6) The column used_for_login does not exists on the database.

INSERT INTO identifier_schemes (name, description, used_for_login, active) 
VALUES ('orcid', '', false, true);

thanks

Please complete the following fields as applicable:

What version of the DMPRoadmap code are you running? (e.g. v2.2.0) master

Expected behaviour: I would like to be able to link people to that provider or better, allow them to log in directly with it and be able to logout.

Actual behaviour:

• The login methods does not change. Nothing appears on the profile page
• Logout ends up with The page you were looking for doesn't exist.
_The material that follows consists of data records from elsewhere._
(* ===== verification/VirtioSpec.v ===== *)
(** * The virtio drivers implement their interfaces

    Over a device that serves a well-formed request within a bounded time, the
    block driver is the sector interface that the filesystem uses ([Block.v]);
    over a keyboard that fills buffers in order, polling is a queue of events. *)

From S2P Require Import Prelude CLib FsTypes Block KState Page Virtio.

(** ** What a block device promises *)

(** The queue holds one request: a header, the data and the status byte, chained
    in this order, with the device allowed to write what it has to. *)
Definition chain_ok (d : blk_dev) : Prop :=
  let a := bd_req_paddr d in
  let is_read := rq_type (bd_req d) =? VIRTIO_BLK_T_IN in
  ∃ last, take 3 (descs (bd_vq d)) =
    [Desc a 16 VIRTQ_DESC_F_NEXT 1;
     Desc (u32 (a + 16)) 512 (if is_read then Z.lor VIRTQ_DESC_F_NEXT VIRTQ_DESC_F_WRITE else VIRTQ_DESC_F_NEXT) 2;
     Desc (u32 (a + 528)) 1 VIRTQ_DESC_F_WRITE last].

Record pending (u : unit_) : Prop := {
  pd_chain : chain_ok (u_dev u);
  pd_index : avail_index (bd_vq (u_dev u)) = u16 (used_index (bd_vq (u_dev u)) + 1);
  pd_head : avail_ring (bd_vq (u_dev u)) !! Z.to_nat (used_index (bd_vq (u_dev u)) mod 16) = Some 0;
  pd_notify : u_regs u !! VIRTIO_REG_QUEUE_NOTIFY = Some (queue_index (bd_vq (u_dev u)));
  pd_sector : 0 ≤ rq_sector (bd_req (u_dev u)) < sectors (u_disk u)
}.

(** The request carried out. *)
Definition served (u : unit_) : unit_ :=
  let d := u_dev u in
  let q := bd_vq d in
  let r := bd_req d in
  let is_read := rq_type r =? VIRTIO_BLK_T_IN in
  Unit_
    (BlkDev (bd_paddr d) (bd_sectors d)
       (BlkReq (rq_type r) (rq_reserved r) (rq_sector r)
          (if is_read then sector_data (u_disk u) (rq_sector r) else rq_data r) 0)
       (Virtq (descs q) (avail_index q) (avail_ring q) (avail_index q)
          (<[Z.to_nat (used_index q mod 16) := 0]> (used_ring q)) (queue_index q) (last_used_index q))
       (bd_req_paddr d))
    (u_regs u)
    (if is_read then u_disk u else write_sector (u_disk u) (rq_sector r) (rq_data r)).

(** A device that serves a pending request after some rounds and shows nothing of
    it before. *)
Class BlkDevice (tick : unit_ → unit_) (patience : nat) : Prop :=
  serves u : pending u → ∃ n, (n ≤ patience)%nat ∧ Nat.iter n tick u = served u ∧
    ∀ j, (j < n)%nat → used_index (bd_vq (u_dev (Nat.iter j tick u))) = used_index (bd_vq (u_dev u)) ∧
      last_used_index (bd_vq (u_dev (Nat.iter j tick u))) = last_used_index (bd_vq (u_dev u)).

(** The simplest such device serves the request at once. *)
Definition prompt_device (u : unit_) : unit_ := served u.
#[export] Instance prompt_device_ok : BlkDevice prompt_device 1.
Proof. intros u Hu. exists 1%nat. split; [done|]. split; [done|]. intros [|j] Hj; [done|lia]. Qed.

(** ** The driver between requests *)

Record idle (u : unit_) : Prop := {
  id_last : last_used_index (bd_vq (u_dev u)) = used_index (bd_vq (u_dev u));
  id_avail : avail_index (bd_vq (u_dev u)) = used_index (bd_vq (u_dev u));
  id_range : 0 ≤ used_index (bd_vq (u_dev u)) < 65536;
  id_ring : length (avail_ring (bd_vq (u_dev u))) = 16%nat;
  id_descs : length (descs (bd_vq (u_dev u))) = 16%nat;
  id_sectors : bd_sectors (u_dev u) = sectors (u_disk u);
  id_addr : 0 ≤ bd_req_paddr (u_dev u) < 4294966000
}.

(** The driver's state stands for the filesystem's devices. *)
Record drives (v : vstate) (s : fs) : Prop := {
  dr_idle : Forall idle (units v);
  dr_disks : u_disk <$> units v = devs s;
  dr_two : length (units v) = 2%nat
}.

Lemma wp_get_unit v dev u (Q : unit_ → vstate → Prop) R :
  zlookup (units v) dev = Some u → Q u v → wp (get_unit dev) Q R v.
Proof. intros H HQ. unfold get_unit. by wp_steps. Qed.

(** [v] with unit [dev] replaced. *)
Definition put_unit (dev : Z) (u : unit_) (v : vstate) : vstate :=
  Vstate (<[Z.to_nat dev := u]> (units v)) (v_input v) (v_iregs v) (v_mem v).

Lemma zlookup_put v dev u0 u : zlookup (units v) dev = Some u0 → zlookup (units (put_unit dev u v)) dev = Some u.
Proof.
  unfold zlookup. destruct (0 <=? dev); [|done]. intros H%lookup_lt_Some. by apply list_lookup_insert_eq.
Qed.

Lemma put_unit_twice dev u u' v : put_unit dev u (put_unit dev u' v) = put_unit dev u v.
Proof. unfold put_unit. cbn [units v_input v_iregs v_mem]. by rewrite list_insert_insert_eq. Qed.

Lemma wp_upd_unit v dev u f (Q : unit → vstate → Prop) R :
  zlookup (units v) dev = Some u → Q tt (put_unit dev (f u) v) → wp (upd_unit dev f) Q R v.
Proof.
  intros H HQ. unfold upd_unit. apply wp_modify. unfold put_unit in HQ.
  assert (zupdate dev f (units v) = <[Z.to_nat dev := f u]> (units v)) as ->; [|done].
  unfold zupdate, zlookup in *. destruct (0 <=? dev); [|done].
  rewrite list_insert_alter. apply list_alter_ext; [|done]. intros x Hx. congruence.
Qed.

(** [Q] on the state where unit [dev] is [u']; symbolic execution on one unit. *)
Ltac unit_step :=
  match goal with
  | |- wp (_ ≫= _) _ _ _ => apply wp_bind
  | |- wp (mret _) _ _ _ => apply wp_ret
  | |- wp (get_unit _) _ _ _ => eapply wp_get_unit; [by eapply zlookup_put || eassumption|]
  | |- wp (upd_unit _ _) _ _ _ => eapply wp_upd_unit; [by eapply zlookup_put || eassumption|rewrite ?put_unit_twice]
  end; cbv beta.

Section wait.
Context {tick : unit_ → unit_} {patience : nat} {Hdev : BlkDevice tick patience}.

(** The wait ends, with the request served. *)
Lemma wait_wp v dev u0 u (Q : unit → vstate → Prop) R :
  zlookup (units v) dev = Some u0 → pending u →
  last_used_index (bd_vq (u_dev u)) = u16 (used_index (bd_vq (u_dev u)) + 1) →
  0 ≤ used_index (bd_vq (u_dev u)) < 65536 →
  Q tt (put_unit dev (served u) v) →
  wp (loop (S patience) (λ _, busy ← virtq_is_busy dev;
    if busy : bool then upd_unit dev tick;; mret (inl tt) else mret (inr tt)) tt) Q R (put_unit dev u v).
Proof using Hdev.
  intros Hu0 Hp Hlast Hr HQ. destruct (serves u Hp) as (n & Hn & Hserved & Hbefore).
  apply (wp_loop (λ k _ v', ∃ j, (j ≤ n)%nat ∧ k = (n - j)%nat ∧ v' = put_unit dev (Nat.iter j tick u) v)) with (k := n).
  - intros k [] v' (j & Hj & -> & ->). unfold virtq_is_busy. repeat unit_step.
    destruct (decide (j = n)) as [->|Hne].
    + rewrite Hserved. cbn [served u_dev bd_vq last_used_index used_index]. rewrite Hlast, (pd_index u Hp), Z.eqb_refl.
      cbn [negb]. by apply wp_ret.
    + assert ((last_used_index (bd_vq (u_dev (Nat.iter j tick u))) =? used_index (bd_vq (u_dev (Nat.iter j tick u)))) = false) as ->.
      { destruct (Hbefore j) as [-> ->]; [lia|]. rewrite Hlast. apply Z.eqb_neq. unfold u16. Z.div_mod_to_equations. lia. }
      cbn [negb]. repeat unit_step. exists (n - S j)%nat. split; [lia|]. exists (S j). split; [lia|done].
  - exists 0%nat. split; [lia|]. split; [lia|done].
  - lia.
Qed.
End wait.

(** ** One request *)

(** The unit when the driver starts to wait. *)
Definition prepared (sector : Z) (out : option (list Z)) (u : unit_) : unit_ :=
  let d := u_dev u in
  let q := used_next (avail_push 0 (set_descs (bd_req_paddr d) (bool_decide (is_Some out)) (bd_vq d))) in
  Unit_ (BlkDev (bd_paddr d) (bd_sectors d) (set_request sector out (bd_req d)) q (bd_req_paddr d))
    (<[VIRTIO_REG_QUEUE_NOTIFY := queue_index q]> (u_regs u)) (u_disk u).

Lemma prepared_pending sector out u : idle u → 0 ≤ sector < sectors (u_disk u) → pending (prepared sector out u).
Proof.
  intros [H1 H2 H3 H4 H5 H6 H7] Hs. split.
  - unfold chain_ok, prepared. cbn [u_dev bd_req_paddr bd_req bd_vq used_next avail_push descs set_request rq_type].
    destruct (descs (bd_vq (u_dev u))) as [|d0 [|d1 [|d2 l]]] eqn:E; [done..|].
    exists (vd_next d2). unfold set_descs, set_desc. cbn [descs]. rewrite E. cbn [insert list_insert take lookup list_lookup].
    destruct out as [buf|]; cbn; done.
  - cbn. by rewrite H2.
  - cbn. rewrite H2. apply list_lookup_insert_eq. rewrite H4. pose proof (Z.mod_pos_bound (used_index (bd_vq (u_dev u))) 16 ltac:(lia)).
    unfold VIRTQ_ENTRY_NUM. lia.
  - cbn [prepared u_regs u_dev bd_vq]. by rewrite lookup_insert_eq.
  - done.
Qed.

Lemma served_idle sector out u : idle u → idle (served (prepared sector out u)).
Proof.
  intros [H1 H2 H3 H4 H5 H6 H7]. split; cbn.
  - by rewrite H1, H2.
  - done.
  - apply u16_range.
  - by rewrite length_insert.
  - by rewrite !length_insert.
  - by destruct out.
  - done.
Qed.

Section driver.
Context {tick : unit_ → unit_} {patience : nat} {Hdev : BlkDevice tick patience}.

Lemma request_wp v dev u out sector (Q : list Z → vstate → Prop) R :
  0 ≤ dev < 2 → zlookup (units v) dev = Some u → idle u → 0 ≤ sector < sectors (u_disk u) →
  (∀ b, out = Some b → length b = 512%nat) →
  Q (match out with None => sector_data (u_disk u) sector | Some _ => [] end)
  (put_unit dev (served (prepared sector out u)) v) →
  wp (read_write_device tick patience dev out sector) Q R v.
Proof using Hdev.
  intros Hd Hu Hidle Hs Hb HQ. pose proof Hidle as [H1 H2 H3 H4 H5 H6 H7]. unfold read_write_device.
  rewrite (geb_false dev 2) by lia. unit_step. unit_step. rewrite (geb_false sector _) by lia. apply wp_bind.
  assert (wp (match out with
    | Some b => l ← expect (if (512 <=? length b)%nat then Some (take 512 b) else None); mret (Some l)
    | None => mret None
    end) (λ o v', o = out ∧ v' = v) R v) as Hout.
  { destruct out as [b|]; [|done]. specialize (Hb b eq_refl). rewrite Hb. cbn [Nat.leb]. wp_steps.
    by rewrite take_ge by lia. }
  eapply wp_conseq; [exact Hout|]. intros o v' [-> ->]. unfold virtq_kick, virtio_reg_write32.
  repeat unit_step.
  lazymatch goal with |- wp _ _ _ (put_unit _ ?x _) => change x with (prepared sector out u) end.
  apply (wait_wp v dev u); [done|by apply prepared_pending|cbn; by rewrite H1|done|].
  repeat unit_step. cbn [served u_dev bd_req rq_status Z.eqb negb]. apply wp_ret.
  destruct out as [b|]; exact HQ.
Qed.
End driver.

(** ** Refinement *)

Lemma drives_unit v s dev : drives v s → 0 ≤ dev < 2 →
  ∃ u, zlookup (units v) dev = Some u ∧ idle u ∧ zlookup (devs s) dev = Some (u_disk u).
Proof.
  intros [Hi Hd Hl] Hdev. destruct (units v !! Z.to_nat dev) as [u|] eqn:E; [|apply lookup_ge_None in E; lia].
  exists u. split; [by rewrite zlookup_nat by lia|]. split; [by apply (proj1 (Forall_lookup _ _) Hi _ _ E)|].
  rewrite zlookup_nat by lia. rewrite <-Hd, list_lookup_fmap, E. done.
Qed.

Lemma drives_put v s dev u u' (f : disk → disk) : drives v s → 0 ≤ dev < 2 → zlookup (units v) dev = Some u →
  idle u' → u_disk u' = f (u_disk u) → drives (put_unit dev u' v) (set_devs (zupdate dev f) s).
Proof.
  intros [Hi Hd Hl] Hdev Hu Hi' Hf. rewrite zlookup_nat in Hu by lia. split; cbn [put_unit units set_devs devs].
  - by apply Forall_insert.
  - rewrite list_fmap_insert, Hd, Hf. unfold zupdate. rewrite list_insert_alter. apply list_alter_ext; [|done].
    intros x Hx. rewrite <-Hd, list_lookup_fmap, Hu in Hx. by injection Hx as <-.
  - by rewrite length_insert.
Qed.

Lemma wp_run {S A} (m : M S A) (a : A) (P : S → Prop) (s : S) :
  wp m (λ x s', x = a ∧ P s') (λ _, False) s → ∃ s', m s = Ok a s' ∧ P s'.
Proof. unfold wp. destruct (m s) as [x s'| | |]; [|done..]. intros [-> ?]. eauto. Qed.

Section refine.
Context {tick : unit_ → unit_} {patience : nat} {Hdev : BlkDevice tick patience}.

Lemma request_panics v s dev out sector : drives v s → 0 ≤ dev → 0 ≤ sector →
  (dev < 2 → ∀ d, zlookup (devs s) dev = Some d → sectors d ≤ sector) →
  read_write_device tick patience dev out sector v = Panic v.
Proof using.
  intros Hv Hd Hs Hbad. unfold read_write_device. destruct (Z.geb_spec dev 2) as [|Hlt]; [done|].
  destruct (drives_unit v s dev Hv) as (u & Hu & Hi & Hdisk); [lia|].
  unfold get_unit, gets, mbind, M_bind. rewrite Hu. cbn [expect]. unfold mret, M_ret.
  rewrite (id_sectors u Hi), geb_true; [done|]. by apply Hbad.
Qed.

(** C25: the block driver implements the sector interface the filesystem is built
    on: over any device that serves requests, a read returns the sector's bytes, a
    write replaces them, an access outside the device stops the kernel, and the
    queue is ready for the next request; the wait for the device ends. *)
Theorem blk_driver_refines v s dev sector buf : drives v s → 0 ≤ dev → 0 ≤ sector → length buf = 512%nat →
  match Block.read_device dev sector s with
  | Ok l s' => ∃ v', Virtio.read_device tick patience dev sector v = Ok l v' ∧ drives v' s'
  | Panic _ => Virtio.read_device tick patience dev sector v = Panic v
  | _ => False
  end ∧
  match Block.write_device dev buf sector s with
  | Ok _ s' => ∃ v', Virtio.write_device tick patience dev buf sector v = Ok tt v' ∧ drives v' s'
  | Panic _ => Virtio.write_device tick patience dev buf sector v = Panic v
  | _ => False
  end.
Proof using Hdev.
  intros Hv Hd Hs Hb.
  unfold Block.read_device, Block.write_device, Virtio.read_device, Virtio.write_device, gets, mbind, M_bind.
  destruct (Z.geb_spec dev 2) as [Hge|Hlt].
  { rewrite !(request_panics v s) by (done || lia). done. }
  destruct (drives_unit v s dev Hv) as (u & Hu & Hi & Hdisk); [lia|]. rewrite Hdisk. cbn [expect]. unfold mret, M_ret.
  destruct (Z.geb_spec sector (sectors (u_disk u))) as [Hge|Hin].
  { rewrite !(request_panics v s); try done; intros _ d Hd'; by simplify_eq. }
  split.
  - apply wp_run. apply (request_wp v dev u); [lia|done|done|lia|done|]. split; [done|].
    replace s with (set_devs (zupdate dev (λ d, d)) s).
    2: { destruct s. unfold set_devs, zupdate. cbn. f_equal. by apply list_alter_id. }
    apply (drives_put v s dev u); [done|lia|done|by apply served_idle|done].
  - unfold modify. destruct (wp_run (read_write_device tick patience dev (Some buf) sector) []
      (λ v', drives v' (set_devs (zupdate dev (λ d, write_sector d sector buf)) s)) v) as (v' & -> & Hv'); [|by exists v'].
    apply (request_wp v dev u); [lia|done|done|lia|by intros ? [= <-]|]. split; [done|].
    apply (drives_put v s dev u); [done|lia|done|by apply served_idle|done].
Qed.
End refine.

(** ** A sample machine *)

Definition sample_unit : unit_ :=
  Unit_ (BlkDev 268439552 4 blk_req_zero virtq_zero 2151677952) ∅ (Disk 4 ∅).
Definition sample_v : vstate := Vstate [sample_unit; sample_unit] (InputDev 0 virtq_zero [] 0) ∅ (Memory ∅ [] 0 0).
Definition sample_devs : fs := Fs [Disk 4 ∅; Disk 4 ∅] [] [] [] 0.

Lemma sample_drives : drives sample_v sample_devs.
Proof.
  assert (idle sample_unit) as Hi by (split; cbn; lia || done). split; [|done|done].
  repeat constructor; apply Hi.
Qed.

Lemma blk_driver_refines_witness :
  match Block.read_device 1 3 sample_devs with
  | Ok l s' => ∃ v', Virtio.read_device prompt_device 1 1 3 sample_v = Ok l v' ∧ drives v' s'
  | Panic _ => Virtio.read_device prompt_device 1 1 3 sample_v = Panic sample_v
  | _ => False
  end.
Proof. apply (blk_driver_refines sample_v sample_devs 1 3 (zeros 512) sample_drives); done. Defined.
Steps to reproduce: Fresh install?

[briri]

hi @yjarosz, ouur apologies, the documentation on that wiki page was a bit out of date. I have just updated it with information relevant to the latest iteration of that identifier_schemes table. https://github.com/DMPRoadmap/roadmap/wiki/OAuth-Providers

All of the systems we are aware of use a combination of Shibboleth and username+password for authentication. When the code for the omniauth_callbacks_controller.rb was first written it was designed to be generic so that people could plug in omniauth providers like ORCID, Google or KeyCloak. That was several years ago though so please be aware that you may encounter some issues with the handling of the response. Here are the scenarios that it should produce (if using it as a login option)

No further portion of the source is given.